The identification of single-chain antibodies (scFvs) that interfere in vivo with the building of the complex that activate the prokaryotic, sigma54-dependent promoter Pu of the catabolic TOL plasmid pWW0 is reported. To this end, a phage M13 library of scFvs was raised against the cognate prokaryotic enhancer-binding activator, XylR. The scFv pool was then expressed intracellularly in a reporter Pu-lacZ strain of Escherichia coli designed to permit formation of intramolecular disulphide bonds in cytoplasmic proteins. This strain allowed the assembly of functional scFvs and the direct testing of their activity on the Pu promoter in vivo. Specifically, genetic screening for lacZ-minus colonies yielded a number of scFvs able to downregulate transcriptional output in live cells.
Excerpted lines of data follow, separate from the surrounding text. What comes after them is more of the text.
(* ===== verification/Server.v ===== *)
(** * The push endpoint over the real store

    [RefsPolicy] is written against three interfaces: the object database, the
    codecs of issues, pull requests and incidents, and the configuration
    parser.  Here they are the disk store, [Issues], [Prs], [Incidents] and
    [Config], so the statements below are about the bytes of a repository and
    of a request; and what one push does to a ref is followed through the
    writes of the whole batch. *)

From S2P Require Import Prelude Bytes RustStr Errors Hash Object Fs Compress Pack Store CommitGraph.
From S2P Require Import Signing Refs Protocol RefsPolicy.
From S2P Require Reflog Toml Issues Prs Incidents Config.

(** ** The interfaces, implemented *)

#[export] Instance document_codecs : Metadata := {|
  Issue := Issues.Issue;
  issue_decode := Issues.decode;
  issue_extends := Issues.validate_extends;
  Pr := Prs.Pr;
  pr_decode := Prs.decode;
  pr_extends := Prs.validate_extends;
  Incident := Incidents.Incident;
  incident_decode := Incidents.decode;
  incident_extends := Incidents.validate_extends;
|}.

#[export] Instance repository_config : ConfigParser :=
  λ b, let? c := Config.parse b in Ok (Config.sign_required c).

(** ** What a batch of writes does to one ref *)

(** The file of a ref, below [refs] and so neither the audit log nor a
    reflog. *)
Definition ref_file (q : path) : Prop := ∃ c q', q = lit "refs" :: c :: q'.

Definition holds (fs : FS) (n : bytes) (id : ObjectId) : Prop :=
  ∃ data, fs !! join_path n = Some (File data) ∧ parse_ref data = Ok id.

Lemma cur_on_disk_holds fs n id :
  valid_ref_name n → cur_on_disk fs n = Some id ↔ holds fs n id.
Proof.
  intros Hn. unfold cur_on_disk, policy_read_ref, holds, read_ref.
  assert (ref_path n = Ok (join_path n)) as -> by (by apply ref_path_Ok). cbn [rbind].
  pose proof (join_path_not_nil n) as Hnil. unfold read_all.
  destruct (join_path n) as [|a p]; [done|].
  destruct (fs !! (a :: p)) as [[data| |t]|]; cbn [rbind].
  2-4: by split; [|intros (? & ? & _)].
  destruct (parse_ref data) as [i|e] eqn:E.
  - split; [intros [= <-]; eauto|]. intros (d & [= <-] & Hd). by rewrite E in Hd; simplify_eq.
  - split; [by destruct e|]. intros (d & [= <-] & Hd). by rewrite E in Hd.
Qed.

Lemma rename_onto_other fs a b fs' q :
  rename_onto fs a b = Ok fs' → q ≠ a → q ≠ b → fs' !! q = fs !! q.
Proof.
  unfold rename_onto. intros H Ha Hb. repeat case_match; simplify_eq;
    by rewrite lookup_insert_ne, lookup_delete_ne.
Qed.

Lemma fs_append_other fs p data fs' q :
  Reflog.fs_append fs p data = Ok fs' → q ≠ p → fs' !! q = fs !! q.
Proof.
  unfold Reflog.fs_append. intros H Hq. repeat case_match; simplify_eq; by rewrite lookup_insert_ne.
Qed.

Lemma shift_slots_other n fs q : (2 ≤ length q)%nat → shift_slots n fs !! q = fs !! q.
Proof.
  intros Hq. revert fs. induction n as [|n IH]; intros fs; [done|]. cbn [shift_slots]. rewrite IH.
  destruct (fs_exists _ _); [|done]. unfold ignore_err. destruct (rename_onto _ _ _) as [fs'|] eqn:E; [|done].
  eapply rename_onto_other; [exact E|intros ->; simpl in Hq; lia..].
Qed.

Lemma append_audit_other lock fs ts u actor q :
  (2 ≤ length q)%nat → append_audit lock fs ts u actor !! q = fs !! q.
Proof.
  intros Hq. assert (Hrot : rotate_audit_if_needed lock fs !! q = fs !! q).
  { unfold rotate_audit_if_needed. destruct lock; [|done]. cbn [negb].
    destruct (fs !! audit_path) as [[data| |]|]; try done. destruct (_ <? _); [done|].
    assert (Hi : ∀ fs1 fs2 : FS, fs1 !! q = fs2 !! q →
      ignore_err fs1 (rename_onto fs1 audit_path (audit_slot 1)) !! q = fs2 !! q).
    { intros fs1 fs2 H12. unfold ignore_err. destruct (rename_onto _ _ _) eqn:E; [|done].
      rewrite <- H12. eapply rename_onto_other; [exact E|intros ->; simpl in Hq; lia..]. }
    apply Hi. rewrite shift_slots_other by done. unfold ignore_err.
    destruct (remove_file _ _) as [fs'|] eqn:E; [|done]. unfold remove_file in E.
    repeat case_match; simplify_eq; rewrite lookup_delete_ne; try done; intros <-; simpl in Hq; lia. }
  unfold append_audit. unfold ignore_err at 1. destruct (Reflog.fs_append _ _ _) eqn:E; [|done].
  rewrite <- Hrot. eapply fs_append_other; [exact E|]. intros ->. simpl in Hq. lia.
Qed.

(** Writing one update leaves every other ref as it was and this one at its
    new value or, when the write failed, at its old one. *)
Lemma write_update_holds lock ts actor fs u fs' ok n id :
  ref_file (join_path n) → holds fs n id →
  write_update lock ts actor fs u = (fs', ok) →
  holds fs' n (if bytes_eqb (ru_name u) n && ok then ru_new u else id).
Proof.
  intros (c & q & Hq) (data & Hf & Hid). unfold write_update.
  set (fs1 := ignore_err fs (create_dir_all fs (parent (join_path (ru_name u))))).
  assert (Hf1 : fs1 !! join_path n = Some (File data)).
  { unfold fs1, ignore_err. destruct (create_dir_all _ _) eqn:E; [|done].
    by eapply create_dir_all_file in E as [E _]; apply E. }
  assert (Hafter : ∀ fs2 d, fs2 !! join_path n = Some (File d) →
    Reflog.record (append_audit lock fs2 ts u actor) (ru_name u) (ru_old u) (ru_new u)
      (default (lit "anon") actor) (lit "wire: refs/update") ts !! join_path n = Some (File d)).
  { intros fs2 d H2. rewrite <- (append_audit_other lock fs2 ts u actor) in H2 by (rewrite Hq; simpl; lia).
    unfold Reflog.record. destruct (Reflog.try_record _ _ _ _ _ _ _) as [fs3|] eqn:E; [|done].
    unfold Reflog.try_record in E. inv_ok. erewrite fs_append_other; [|exact E|by rewrite Hq].
    by eapply create_dir_all_file in E0 as [E0 _]; apply E0. }
  unfold fs_write. destruct (bytes_eqb (ru_name u) n) eqn:En.
  - apply bytes_eqb_eq in En. rewrite En, Hf1, <- En. intros [= <- <-]. cbn [andb].
    exists (to_hex (ru_new u) ++ [LF]). split; [|apply parse_ref_hex].
    rewrite <- En in *. apply Hafter. by rewrite lookup_insert_eq.
  - assert (join_path (ru_name u) ≠ join_path n).
    { intros E%join_path_inj. by rewrite E, bytes_eqb_refl in En. }
    cbn [andb]. destruct (fs1 !! join_path (ru_name u)) as [[| |]|]; intros [= <- <-];
      (exists data; split; [|done]); try done; apply Hafter; by rewrite lookup_insert_ne.
Qed.
(* ===== verification/Ticket.v ===== *)
(** * Session tickets

    [src/src/net/ticket.rs]: the shared key file, the framing of a ticket and
    the fallback to the previous key.  AES-256-GCM is a parameter; its laws
    are that it inverts itself under one key and that its tag rejects the
    other key of a rotation. *)

From S2P Require Import Prelude Bytes RustStr Errors.

Class AesGcm := {
  gcm_encrypt : bytes → bytes → bytes → option bytes;
  gcm_decrypt : bytes → bytes → bytes → option bytes;
}.

Class AesGcmLaws {A : AesGcm} : Prop :=
  gcm_inverse : ∀ key nonce plain ct,
    gcm_encrypt key nonce plain = Some ct → gcm_decrypt key nonce ct = Some plain.

Definition TICKET_LIFETIME_SECS : Z := 12 * 60 * 60.
Definition NONCE_LEN : nat := 12.

Record SharedTicketer := mkTicketer { current : bytes; previous : option bytes }.

(** The mode bits and contents of a file, when it can be read. *)
Record TicketFile := mkTicketFile { tf_mode : Z; tf_body : bytes }.

Definition enforce_private_mode (f : option TicketFile) : Result unit :=
  let? f := ok_or f (Net "stat {}: {e}") in
  let mode := Z.land (tf_mode f) 511 in
  if negb (Z.land mode 63 =? 0) then Err (Net "ticket key {} has insecure mode {mode:o}") else Ok tt.

(** The loop over the pairs of digits; slicing panics when a pair does not
    end between characters. *)
Fixpoint hex_key (s : bytes) : Result bytes :=
  match s with
  | a :: b :: s =>
      if match s with c :: _ => is_cont c | [] => false end
      then Err (Io "panic: byte index is not a char boundary") else
      let? v := ok_or (parse_uint 16 255 [a; b]) (Net "ticket key not valid hex: {e}") in
      let? bs := hex_key s in
      Ok (z2b v :: bs)
  | _ => Ok []
  end.

Definition parse_key (hex : bytes) : Result bytes :=
  if negb (zlen hex =? 64) then Err (Net "ticket key must be 64 hex chars (32 bytes), got {} chars")
  else hex_key hex.

Definition key_lines (body : bytes) : list bytes :=
  List.filter (λ l, negb (bytes_eqb l []) && negb (starts_with (lit "#") l)) (map trim (lines body)).

Definition from_file (f : option TicketFile) : Result SharedTicketer :=
  let? _ := enforce_private_mode f in
  let? f := ok_or f (Net "ticket key {}: {e}") in
  let? body := from_utf8 (Net "ticket key {}: {e}") (tf_body f) in
  match key_lines body with
  | [] => Err (Net "ticket key {} contains no key lines")
  | [l] => let? c := parse_key l in Ok (mkTicketer c None)
  | [l1; l2] =>
      let? c := parse_key l1 in
      let? p := parse_key l2 in
      Ok (mkTicketer c (Some p))
  | _ => Err (Net "ticket key {} has {} key lines; max is 2 (current + previous)")
  end.

Section tickets.
Context {A : AesGcm}.

(** [nonce] is what the random generator gives. *)
Definition encrypt (t : SharedTicketer) (nonce plain : bytes) : option bytes :=
  match gcm_encrypt (current t) nonce plain with
  | Some ct => Some (nonce ++ ct)
  | None => None
  end.

Definition decrypt (t : SharedTicketer) (cipher : bytes) : option bytes :=
  if (length cipher <? NONCE_LEN)%nat then None
  else
    let nonce := take NONCE_LEN cipher in
    let body := drop NONCE_LEN cipher in
    match gcm_decrypt (current t) nonce body with
    | Some pt => Some pt
    | None =>
        match previous t with
        | Some prev => gcm_decrypt prev nonce body
        | None => None
        end
    end.

(** A ticket survives one rotation: a replica whose current key issued it
    resumes the session, and so does one that has that key as its previous
    one, provided the tag rejects the ticket under the newer key. *)
Theorem ticket_survives_rotation {L : AesGcmLaws} old new nonce plain ticket :
  length nonce = NONCE_LEN → encrypt old nonce plain = Some ticket →
  decrypt old ticket = Some plain ∧
  (previous new = Some (current old) →
   gcm_decrypt (current new) nonce (drop NONCE_LEN ticket) = None →
   decrypt new ticket = Some plain).
Proof.
  intros Hn He. unfold encrypt in He.
  destruct (gcm_encrypt (current old) nonce plain) as [ct|] eqn:E; [|done]. injection He as <-.
  apply gcm_inverse in E. unfold decrypt.
  assert ((length (nonce ++ ct) <? NONCE_LEN)%nat = false) as ->.
  { apply Nat.ltb_ge. rewrite length_app. lia. }
  rewrite <- Hn, take_app_length, drop_app_length. rewrite E. split; [done|].
  intros -> ->. by rewrite E.
Qed.
End tickets.

(** A key that was loaded is 32 bytes, from a file only its owner can read. *)
Theorem ticket_key_loaded f t :
  from_file f = Ok t →
  (∃ tf, f = Some tf ∧ Z.land (tf_mode tf) 63 = 0) ∧ zlen (current t) = 32 ∧
  (∀ p, previous t = Some p → zlen p = 32).
Proof.
  assert (Hk : ∀ s bs, hex_key s = Ok bs → length bs = Nat.div2 (length s)).
  { intros s. induction s as [s IH] using list_len_ind. destruct s as [|a [|b s]]; intros bs H; try (by injection H as <-).
    cbn [hex_key] in H. inv_ok. cbn [length Nat.div2]. f_equal. apply IH; [simpl; lia|done]. }
  assert (Hp : ∀ s bs, parse_key s = Ok bs → zlen bs = 32).
  { intros s bs. unfold parse_key. destruct (Z.eqb_spec (zlen s) 64) as [Hl|]; [|done]. cbn [negb].
    intros H%Hk. unfold zlen in *. rewrite H. assert (length s = 64%nat) as -> by lia. done. }
  unfold from_file, enforce_private_mode. intros H. destruct f as [tf|]; [|done]. cbn [ok_or rbind] in H. inv_ok.
  match goal with G : negb _ = false |- _ => apply negb_false_iff, Z.eqb_eq in G; rename G into Hm end.
  assert (Hmode : Z.land (tf_mode tf) 63 = 0).
  { rewrite <- Z.land_assoc in Hm. exact Hm. }
  destruct (key_lines _) as [|l1 [|l2 [|]]]; inv_ok; cbn [current previous];
    (split_and!; [by exists tf|by eapply Hp|intros q [=]; subst; try (by eapply Hp)]).
Qed.

(** A line of 64 bytes that are not all ASCII stops the server with a panic
    instead of the error for a bad digit. *)
Theorem ticket_key_panics :
  from_file (Some (mkTicketFile 384 (lit "0" ++ [xc3; xa9] ++ replicate 61 x30)))
  = Err (Io "panic: byte index is not a char boundary").
Proof. vm_compute. reflexivity. Qed.

(** ** Examples *)

(** A cipher for the examples: the key's first byte is the tag. *)
Definition tag_gcm : AesGcm := {|
  gcm_encrypt key _ plain := match key with k :: _ => Some (k :: plain) | [] => None end;
  gcm_decrypt key _ ct :=
    match key, ct with
    | k :: _, c :: plain => if Byte.eqb k c then Some plain else None
    | _, _ => None
    end;
|}.

Lemma tag_gcm_laws : @AesGcmLaws tag_gcm.
Proof.
  intros [|k key] nonce plain ct; cbn; [done|]. intros [= <-]. by rewrite byte_eqb_refl.
Qed.

Definition old_keys : SharedTicketer := mkTicketer (replicate 32 x01) None.
Definition new_keys : SharedTicketer := mkTicketer (replicate 32 x02) (Some (replicate 32 x01)).
Definition sample_nonce : bytes := replicate 12 x00.
Definition sample_ticket : bytes := default [] (@encrypt tag_gcm old_keys sample_nonce (lit "session")).

Lemma ticket_survives_rotation_witness :
  @decrypt tag_gcm old_keys sample_ticket = Some (lit "session") ∧
  (previous new_keys = Some (current old_keys) →
   @gcm_decrypt tag_gcm (current new_keys) sample_nonce (drop NONCE_LEN sample_ticket) = None →
   @decrypt tag_gcm new_keys sample_ticket = Some (lit "session")).
Proof.
  apply (@ticket_survives_rotation tag_gcm tag_gcm_laws old_keys new_keys sample_nonce (lit "session")
    sample_ticket); vm_compute; reflexivity.
Defined.

Definition sample_key_file : option TicketFile :=
  Some (mkTicketFile 384 (lit "# key" ++ [LF] ++ replicate 64 x31 ++ [LF])).

Lemma ticket_key_loaded_witness :
  (∃ tf, sample_key_file = Some tf ∧ Z.land (tf_mode tf) 63 = 0) ∧ zlen (replicate 32 x11) = 32 ∧
  (∀ p, @None bytes = Some p → zlen p = 32).
Proof.
  apply (ticket_key_loaded sample_key_file (mkTicketer (replicate 32 x11) None)). vm_compute. reflexivity.
Defined.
Two antibody clones were purified and shown to inhibit the activity of the same promoter in vitro as well. These scFvs targeted the DNA-binding domain of XylR and its ATP binding site respectively. This work provides a proof of principle that mimetic regulatory factors can be derived from an antibody repertoire that specifically interact with given transcriptional activators. As assembly of initiation complexes is stimulated or inhibited by regulatory proteins we argue that anti-XylR scFvs operate as bona fide transcriptional inhibitors of the Pu promoter.